** Opening MATERIAL SUPPLIED block **
(* ===== verification/NfIn.v ===== *)
(** The receive path of model/kernel_hash/nf_in.c: what is done with each chunk
    of a packet, and the reading back of chunks from disk. *)
From S2P Require Import Prelude JenHash Rabin Partition ListSort Bitmap Store HashTable Aging.
#[local] Open Scope Z_scope.

(** The array of read lists, one per CPU: the items of its [read_skb]s from the head. *)
Abbreviation heads := (gmap Z (list Z)).

Section nf_in.
  Context `{Allocator} `{VFS} `{StoreParams}.
  Implicit Types s : store.

(** The branch of a hit that takes note of a read to do. *)
Definition request_read (s : store) (h : heads) (a : Z) (item : hashinfo_item)
    : outcome (store * heads) :=
  if alloc_ok (nalloc s) then
    let s := count_alloc s in
    if num_online_cpus <=? cpuid item then Bug
    else
      l ← deref (h !! cpuid item);
      Done (s, <[cpuid item := a :: l]> h)
  else Bug.

Definition hand_hash (s : store) (h : heads) (src : list Z) (len_ : Z) (dst : list Z)
    : outcome (store * heads) :=
  '(s, item) ← get_hash_item s dst;
  match item with
  | None =>
    '(s, ret) ← add_hash_info s dst src len_;
    Done (ctr_add sum_num len_ s, h)
  | Some a =>
    let s := ctr_add sum_num len_ s in
    let s := ctr_add save_num (len_ - (SHALEN + 2)) s in
    item ← get_item s a;
    if negb (flag_cache item =? 4) then
      Done (put_item a (set_share_ref (atomic_dec (share_ref item)) item) s, h)
    else request_read s h a item
  end.

(** The temporary buffer: the stack for up to 512 bytes, else the heap; the
    result of [kzalloc] is not tested. *)
Definition read_buffer (s : store) (len : Z) : mem * store :=
  if 512 <? len then
    let '(b, s) := zalloc (Z.to_nat len) s in
    (match b with Some b => Live b | None => Null end, s)
  else (Live (replicate 512 0), s).

(** The part of the loop of [read_data] under [flag_mem == 0]. *)
Definition fetch_item (s : store) (cpu a : Z) : outcome store :=
  item ← get_item s a;
  s ← alloc_data_memory s a (u64 (len item));
  let '(tmp, s) := read_buffer s (len item) in
  pc ← percpu_of s cpu;
  let '(ret, bytes) :=
    kernel_read (reserve_file pc) (s64 (u64 (start item * CHUNKSTEP))) (u64 (len item)) in
  if ret <? 0 then Bug
  else
    tmp ← memcpy tmp bytes;
    tmp ← mem_bytes tmp;
    src ← read_bytes tmp (Z.to_nat (u64 (len item)));
    s ← copy_data (ctr_add rdf 1 (ctr_add rdl (len item) s)) a src;
    item ← get_item s a;
    Done (put_item a (set_flag_mem 1 item) s).

(** One turn of the inner loop of [read_data], for the request [a] of the list
    of [cpu]; the request itself is unlinked and freed. *)
Definition read_item (cpu : Z) (s : store) (a : Z) : outcome store :=
  item ← get_item s a;
  s ← (if flag_mem item =? 0 then fetch_item s cpu a else Done s);
  item ← get_item s a;
  Done (put_item a (set_share_ref (atomic_dec (share_ref item)) item) s).
End nf_in.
** Closing MATERIAL SUPPLIED block **
**EXERCISE**
For each line above that contains the word "None", make a copy.

**EXERCISE RESULT**
  | None =>
    (match b with Some b => Live b | None => Null end, s)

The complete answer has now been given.